Functional content relies heavily on data and automation to inform its strategy. Some of the most basic content functions can eventually be automated (answering common questions and acknowledging queries, for example). More complicated or urgent queries should be triaged and answered by humans who can apply intelligence to solve problems and serve customers. In this way, tools and technology support humans to enable them to do their jobs more effectively and spend more time resolving complex problems.
Emotional content requires emotional intelligence that can come only from humans. It takes human creativity to come up with the idea for a beautiful ad or produce great content that can inspire
us and change the way we behave. Humans, not robots, create emotional bonds. But brands still need data to tell them whether what they’re doing works.
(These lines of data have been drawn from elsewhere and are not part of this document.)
Definition migrate_v11_to_v12 (input : PersistedState) : result PersistedState StoreError :=
  if negb (ps_schema_version input =? SCHEMA_VERSION_V11) then Err (expected_version "v11" (ps_schema_version input))
  else
    let input := input <| ps_node_user_endpoint_memberships :=
                   normalize_node_user_endpoint_memberships input (ps_node_user_endpoint_memberships input) |> in
    let input := input <| ps_user_auto_assign_endpoint_kinds := infer_user_auto_assign_endpoint_kinds input |> in
    let input := input <| ps_schema_version := SCHEMA_VERSION_V12 |> in
    Ok (sync_node_user_endpoint_memberships input).

Definition migrate_v12_to_v13 (input : PersistedState) : result PersistedState StoreError :=
  if negb (ps_schema_version input =? SCHEMA_VERSION_V12) then Err (expected_version "v12" (ps_schema_version input))
  else Ok (input <| ps_schema_version := SCHEMA_VERSION |>).

(** ** Cleanups of a loaded state *)

Definition normalize_user_global_weights (st : PersistedState) (global_weights : gmap string UserGlobalWeightConfig) : gmap string UserGlobalWeightConfig :=
  filter (λ '(user_id, _), is_Some (ps_users st !! user_id)) global_weights.

Definition normalize_node_weight_policies (st : PersistedState) (node_policies : gmap string NodeWeightPolicyConfig) : gmap string NodeWeightPolicyConfig :=
  filter (λ '(node_id, _), is_Some (ps_nodes st !! node_id)) node_policies.

Definition drop_public_domain (endpoint : Endpoint) : Endpoint :=
  if bool_decide (e_kind endpoint = VlessRealityVisionTcp) then endpoint <| e_meta ::= json_remove "public_domain" |> else endpoint.

(** The weights, the automatic assignment and the membership index, in the order of both
    loading paths. *)
Definition normalize_indexes (st : PersistedState) : PersistedState :=
  let st := st <| ps_user_global_weights := normalize_user_global_weights st (ps_user_global_weights st) |> in
  let st := st <| ps_node_weight_policies := normalize_node_weight_policies st (ps_node_weight_policies st) |> in
  let st := st <| ps_user_auto_assign_endpoint_kinds :=
                    normalize_user_auto_assign_endpoint_kinds st (ps_user_auto_assign_endpoint_kinds st) |> in
  let st := st <| ps_node_user_endpoint_memberships :=
                    normalize_node_user_endpoint_memberships st (ps_node_user_endpoint_memberships st) |> in
  st <| ps_node_user_endpoint_memberships := build_node_user_endpoint_memberships st |>.

(** [raw.get("schema_version").and_then(as_u64).unwrap_or(0) as u32] *)
Definition raw_schema_version (raw : json) : N :=
  match json_get "schema_version" raw with
  | Some (JNumber n) => if ((0 <=? n) && (n <=? Z.of_N u64_max))%Z then wrapping u32_max (Z.to_N n) else 0
  | _ => 0
  end.

Class StateCodec := {
  decode_state : json → result PersistedState string;
  decode_v9 : json → result PersistedStateV9Compat string;
  decode_v2 : json → result PersistedStateV2Like string;
  decode_state_version : ∀ raw st, decode_state raw = Ok st → ps_schema_version st = raw_schema_version raw;
  decode_v9_version : ∀ raw st, decode_v9 raw = Ok st → v9_schema_version st = raw_schema_version raw;
}.

Section Load.
Context `{StateCodec}.

Definition upgrade_if (version : N) (step : PersistedStateV9Compat → result PersistedStateV9Compat StoreError) (legacy : PersistedStateV9Compat)
    : result PersistedStateV9Compat StoreError :=
  if v9_schema_version legacy =? version then step legacy else Ok legacy.

Definition upgrade_legacy (schema_version : N) (legacy : PersistedStateV9Compat) : result PersistedStateV9Compat StoreError :=
  let? legacy := if schema_version =? 3 then migrate_v3_to_v4 legacy else Ok legacy in
  let? legacy := upgrade_if SCHEMA_VERSION_V4 migrate_v4_to_v5 legacy in
  let? legacy := upgrade_if SCHEMA_VERSION_V5 migrate_v5_to_v6 legacy in
  let? legacy := upgrade_if SCHEMA_VERSION_V6 migrate_v6_to_v7 legacy in
  upgrade_if SCHEMA_VERSION_V7 migrate_v7_to_v8 legacy.

Definition upgrade_v10 (v10 : PersistedState) : result PersistedState StoreError :=
  let? v11 := migrate_v10_to_v11 v10 in
  let? v12 := migrate_v11_to_v12 v11 in
  migrate_v12_to_v13 v12.

(** The state of a document and, where it had grants, the membership key of each. *)
Definition upgrade_document (raw : json) : result (PersistedState * option (gmap string string)) StoreError :=
  let version := raw_schema_version raw in
  let current st := (st, None) : PersistedState * option (gmap string string) in
  if version =? SCHEMA_VERSION then
    let? st := map_err SerdeJson (decode_state raw) in Ok (current st)
  else if version =? SCHEMA_VERSION_V12 then
    let? st := map_err SerdeJson (decode_state raw) in
    let? st := migrate_v12_to_v13 st in Ok (current st)
  else if version =? SCHEMA_VERSION_V11 then
    let? st := map_err SerdeJson (decode_state raw) in
    let? st := migrate_v11_to_v12 st in
    let? st := migrate_v12_to_v13 st in Ok (current st)
  else if version =? SCHEMA_VERSION_V10 then
    let? st := map_err SerdeJson (decode_state raw) in
    let? st := upgrade_v10 st in Ok (current st)
  else if (3 <=? version) && (version <=? SCHEMA_VERSION_V9) then
    let? legacy := map_err SerdeJson (decode_v9 raw) in
    let? legacy := upgrade_legacy version legacy in
    let? v10 := migrate_v9_compat_to_v10 legacy in
    let? st := upgrade_v10 v10.1.1 in
    Ok (st, Some v10.1.2)
  else if (1 <=? version) && (version <=? 2) then
    let? v2 := map_err SerdeJson (decode_v2 raw) in
    let? v4 := migrate_v2_like_to_v3 v2 in
    let? v5 := migrate_v4_to_v5 v4 in
    let? v6 := migrate_v5_to_v6 v5 in
    let? v7 := migrate_v6_to_v7 v6 in
    let? v8 := migrate_v7_to_v8 v7 in
    let? v10 := migrate_v9_compat_to_v10 v8 in
    let? st := upgrade_v10 v10.1.1 in
    Ok (st, Some v10.1.2)
  else Err (SchemaVersionMismatch SCHEMA_VERSION version).

Definition check_latest (st : PersistedState) : result unit StoreError :=
  if negb (ps_schema_version st =? SCHEMA_VERSION) then Err (SchemaVersionMismatch SCHEMA_VERSION (ps_schema_version st)) else Ok tt.

Definition clean_endpoints_and_probes (st : PersistedState) : PersistedState :=
  (prune_deleted_nodes_from_endpoint_probe_tracking (st <| ps_endpoints ::= fmap drop_public_domain |>)).1.

Definition migrate_state_value_to_latest (raw : json) : result PersistedState StoreError :=
  let? upgraded := upgrade_document raw in
  let st := upgraded.1 in
  let? _ := check_latest st in
  let st := clean_endpoints_and_probes st in
  let st := st <| ps_node_egress_probes ::= filter (λ '(node_id, _), is_Some (ps_nodes st !! node_id)) |> in
  Ok (normalize_indexes st).

End Load.

(** ** The usage file *)

Record GrantUsageV1Compat : Type := mkGrantUsageV1Compat {
  gu_cycle_start_at : string;
  gu_cycle_end_at : string;
  gu_used_bytes : N;
  gu_last_uplink_total : N;
  gu_last_downlink_total : N;
  gu_last_seen_at : string;
  gu_quota_banned : bool;
  gu_quota_banned_at : option string;
}.

Record PersistedUsageV1Compat : Type := mkPersistedUsageV1Compat {
  uv1_schema_version : N;
  uv1_grants : gmap string GrantUsageV1Compat;
  uv1_user_node_pacing : gmap string (gmap string UserNodePacing);
  uv1_node_pacing : gmap string NodePacing;
}.


(** The window of the entry seen last; the first such entry where there are several. *)
Definition pick_window (entries : list GrantUsageV1Compat) : string * string * option string :=
  foldl (λ '(start, finish, max_seen) e,
    if match max_seen with None => true | Some prev => str_gt (gu_last_seen_at e) prev end
    then (gu_cycle_start_at e, gu_cycle_end_at e, Some (gu_last_seen_at e)) else (start, finish, max_seen))
    (EmptyString, EmptyString, None) entries.

Definition merge_entry (start finish : string) (m : MembershipUsage) (e : GrantUsageV1Compat) : MembershipUsage :=
  let m := if str_gt (gu_last_seen_at e) (mu_last_seen_at m) then m <| mu_last_seen_at := gu_last_seen_at e |> else m in
  if negb (bool_decide (gu_cycle_start_at e = start)) || negb (bool_decide (gu_cycle_end_at e = finish)) then m
  else
    let m := m <| mu_used_bytes ::= λ used, sat_add u64_max used (gu_used_bytes e) |>
               <| mu_quota_banned ::= λ banned, banned || gu_quota_banned e |> in
    match gu_quota_banned_at e with
    | Some at_ =>
        if match mu_quota_banned_at m with None => true | Some prev => str_gt at_ prev end
        then m <| mu_quota_banned_at := Some at_ |> else m
    | None => m
    end.

Definition merge_usage (entries : list GrantUsageV1Compat) : MembershipUsage :=
  let '(start, finish, _) := pick_window entries in
  foldl (merge_entry start finish) (mkMembershipUsage start finish 0 0 0 EmptyString false None) entries.

(** The entries of each membership, in the order of their grants. *)
Definition group_grants (mapping : gmap string string) (grants : gmap string GrantUsageV1Compat) : gmap string (list GrantUsageV1Compat) :=
  foldl (λ m '(grant_id, usage),
    match mapping !! grant_id with
    | Some key => entry_update [] (λ l, l ++ [usage]) key m
    | None => m
    end) ∅ (bt_items grants).

Record MigrateUsageV1ToV2Stats : Type := mkMigrateUsageV1ToV2Stats {
  s2_grants_total : nat;
  s2_grants_mapped : nat;
  s2_grants_dropped_no_mapping : nat;
  s2_memberships_created : nat;
  s2_memberships_dropped_not_in_state : nat;
}.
Measuring the impact of emotional content is more complicated than counting the numbers (where social-media analytics have been focused, traditionally). A new breed of sophisticated emotional analytics tools allows brands to focus on quality, not quantity; on behavioural change over number of shares, likes, reach, followers or even sales (although they will help you increase them).
These tools measure emotions such as rage, joy, amazement or frustration, and understand how they affect success. They answer questions relevant to the brand’s high-level strategy. Has its content inspired action? Does it create desire or a deep emotional connection that lasts beyond a single sale? How has it changed consumer behaviour? And – importantly – how can insight be incorporated into the brand’s strategy to make it more effective?
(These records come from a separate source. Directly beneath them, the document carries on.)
(** The documents after a prefix of the writes: as before, or as the start saves them. *)
Lemma start_prefix {init fresh d store ws} (s : start init fresh d store ws) k f :
  written d (take k ws) !! f = d !! f ∨ (is_Some (saved_doc store f) ∧ written d (take k ws) !! f = saved_doc store f).
Proof.
  destruct (written_lookup d (take k ws) f) as [|(v & Hin & Hw)]; [by left|]. right. rewrite Hw.
  assert ((f, v) ∈ ws) as [_ ->]%(start_writes s) by (rewrite <- (take_drop k ws); apply elem_of_app; by left). split; [by eexists|done].
Qed.

Lemma start_complete {init fresh d store ws} (s : start init fresh d store ws) k f :
  (length ws ≤ k)%nat → start_saves s f = true → written d (take k ws) !! f = saved_doc store f.
Proof.
  intros Hk Hs. rewrite take_ge by done. assert (is_Some (saved_doc store f)) as [v Hv] by (destruct f; try discriminate Hs; cbn; eauto).
  destruct (written_in d ws f) as (v' & Hin & Hw); [apply list_elem_of_fmap; exists (f, v); split; [done|by apply (start_writes s)]|].
  apply (start_writes s) in Hin as [_ Hv']. congruence.
Qed.

Lemma settled_stored st : settled st → settled (stored_state st).
Proof. intros [Hk He Hp Hg Hn Hi]. split; [by destruct Hk|exact He|exact Hp|exact Hg|exact Hn|]. destruct Hi as [I1 I2 I3]. by split. Qed.

Lemma saved_state_loads init fresh d st :
  d !! StateKey = Some (encode_state st) → ps_schema_version st = SCHEMA_VERSION → load_state init fresh d = Ok (stored_state st, None, false, false).
Proof.
  intros Hd Hv. unfold load_state. rewrite Hd. assert (decode_state (encode_state st) = Ok (stored_state st)) as Hdec
    by (apply decode_encode_state; rewrite Hv; done).
  pose proof (decode_state_version _ _ Hdec) as Hver. change (ps_schema_version (stored_state st)) with (ps_schema_version st) in Hver. rewrite Hv in Hver.
  unfold upgrade_document. rewrite <- Hver, N.eqb_refl, Hdec. reflexivity.
Qed.

Definition same_file (d d' : Disk) (f : File) : Prop := d' !! f = d !! f.

Lemma load_state_same init fresh fresh' d d' : same_file d d' StateKey → is_Some (d' !! StateKey) → load_state init fresh' d' = load_state init fresh d.
Proof. unfold same_file, load_state. intros -> [raw ->]. done. Qed.

Lemma read_usage_version d mapping allowed read : read_usage d mapping allowed = Ok read → pu_schema_version read.1 = USAGE_SCHEMA_VERSION.
Proof.
  unfold read_usage. destruct (d !! UsageKey) as [raw|]; [|by intros [= <-]].
  destruct (N.eqb_spec (raw_schema_version raw) USAGE_SCHEMA_VERSION) as [Hv|_].
  - destruct (decode_usage raw) as [usage|e] eqn:Hd; [|discriminate]. intros [= <-]. cbn. rewrite <- Hv. by apply decode_usage_version.
  - destruct (N.eqb_spec (raw_schema_version raw) USAGE_SCHEMA_VERSION_V1) as [_|]; [|discriminate]. destruct mapping as [mapping|]; [|by intros [= <-]].
    destruct (decode_usage_v1 raw) as [v1|e]; [|discriminate]. by intros [= <-].
Qed.

Lemma saved_usage_read d mapping allowed usage :
  d !! UsageKey = Some (encode_usage usage) → pu_schema_version usage = USAGE_SCHEMA_VERSION → read_usage d mapping allowed = Ok (usage, false).
Proof.
  intros Hd Hv. unfold read_usage. rewrite Hd. assert (decode_usage (encode_usage usage) = Ok usage) as Hdec by (apply decode_encode_usage; rewrite Hv; done).
  rewrite <- (decode_usage_version _ _ Hdec), Hv, N.eqb_refl, Hdec. reflexivity.
Qed.

(** Losing the membership keys of the grants only matters to a document of version 1. *)
Lemma read_usage_mapping d d' mapping allowed read :
  same_file d d' UsageKey → read_usage d mapping allowed = Ok read →
  read_usage d' None allowed = Ok read ∨
  (∃ raw, d !! UsageKey = Some raw ∧ raw_schema_version raw = USAGE_SCHEMA_VERSION_V1 ∧ read.2 = true ∧ read_usage d' None allowed = Ok (PersistedUsage_empty, true)).
Proof.
  unfold same_file, read_usage. intros ->. destruct (d !! UsageKey) as [raw|]; [|by left].
  destruct (raw_schema_version raw =? USAGE_SCHEMA_VERSION); [by left|].
  destruct (N.eqb_spec (raw_schema_version raw) USAGE_SCHEMA_VERSION_V1) as [Hv|]; [|discriminate]. intros Hr. right. exists raw. split_and!; [done..| |done].
  destruct mapping as [mapping|]; [destruct (decode_usage_v1 raw); [|discriminate]|]; by injection Hr as <-.
Qed.

Lemma retain_usage_idem allowed usage : retain_usage allowed (retain_usage allowed usage) = retain_usage allowed usage.
Proof.
  unfold retain_usage. destruct usage as [v m p np ce eu]. unfold update_field. cbn. f_equal. apply map_filter_all.
  by intros k u [_ Hin]%map_lookup_filter_Some.
Qed.

Lemma read_document_same {A} `{JsonCodec A} d d' f (empty : A) : same_file d d' f → read_document d' f empty = read_document d f empty.
Proof. unfold same_file, read_document. by intros ->. Qed.

Lemma saved_document_read {A} `{JsonCodec A} d f (empty a : A) : d !! f = Some (to_value a) → read_document d f empty = Ok a.
Proof. unfold read_document. intros ->. by rewrite from_to_value. Qed.

Section After.
Context (init : StoreInit) (fresh fresh' : string) (d d' : Disk) (store : JsonSnapshotStore) (ws : list Write) (s : start init fresh d store ws).
Context (Hkey : keyed_state (sa_state0 s)).

Lemma start_state_latest : ps_schema_version (st_state store) = SCHEMA_VERSION.
Proof.
  pose proof (sa_clean s) as Hc. apply (f_equal fst) in Hc. rewrite clean_state_base in Hc. cbn in Hc. rewrite <- Hc.
  exact (sa_latest s).
Qed.

Lemma restart_state :
  is_Some (d' !! StateKey) → same_file d d' StateKey ∨ d' !! StateKey = saved_doc store StateKey →
  ∃ state0 mapping new upgraded state cleaned,
    load_state init fresh' d' = Ok (state0, mapping, new, upgraded) ∧ ps_schema_version state0 = SCHEMA_VERSION ∧ clean_state state0 = (state, cleaned) ∧
    stored_state state = stored_state (st_state store) ∧ (mapping = None ∨ mapping = sa_mapping s) ∧
    (d' !! StateKey = saved_doc store StateKey ∨ start_saves s StateKey = false → new || upgraded || cleaned = false).
Proof.
  intros Hsome Hor. destruct (decide (d' !! StateKey = saved_doc store StateKey)) as [Hsaved|Hns].
  - assert (settled (stored_state (st_state store))) as Hset.
    { apply settled_stored. pose proof (clean_settled _ Hkey) as Hset. by rewrite (sa_clean s) in Hset. }
    exists (stored_state (st_state store)), None, false, false, (stored_state (st_state store)), false.
    split_and!; [by apply saved_state_loads, start_state_latest|exact start_state_latest|by apply settled_clean|done|by left|done].
  - destruct Hor as [Hsame|]; [|done].
    exists (sa_state0 s), (sa_mapping s), (sa_new s), (sa_upgraded s), (st_state store), (sa_cleaned s).
    split_and!; [|exact (sa_latest s)|exact (sa_clean s)|done|by right|].
    + rewrite (load_state_same init fresh fresh' d d') by done. exact (sa_load s).
    + intros [|Hf]; [done|]. unfold start_saves in Hf. by apply orb_false_iff in Hf as [Hf _].
Qed.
Data needs human interpretation to help brands extract meaningful and actionable insight, and humans to act on it. Brands need a quick-thinking, quick-acting team that applies thought to data, to produce incredible ideas that disrupt and innovate. They need creative talent to write great copy and design compelling images and video. And people who will produce amazing content that changes behaviour and strengthens emotional connections with the brand. And great local teams who understand their markets and can make centralised content relevant locally.
Why do people the world over connect with Coca-Cola? Because the brand resonates emotionally not just at a global brand level, but at a local level. Once you understand consumers’ emotions toward the brand, relevance comes naturally.
Passion is at the heart of a brand’s marketing strategy. To create that passion, you need brilliant people.
To measure that passion, you need emotional analytics.
Tamara Littleton is CEO at The Social Element (formerly known as emoderation)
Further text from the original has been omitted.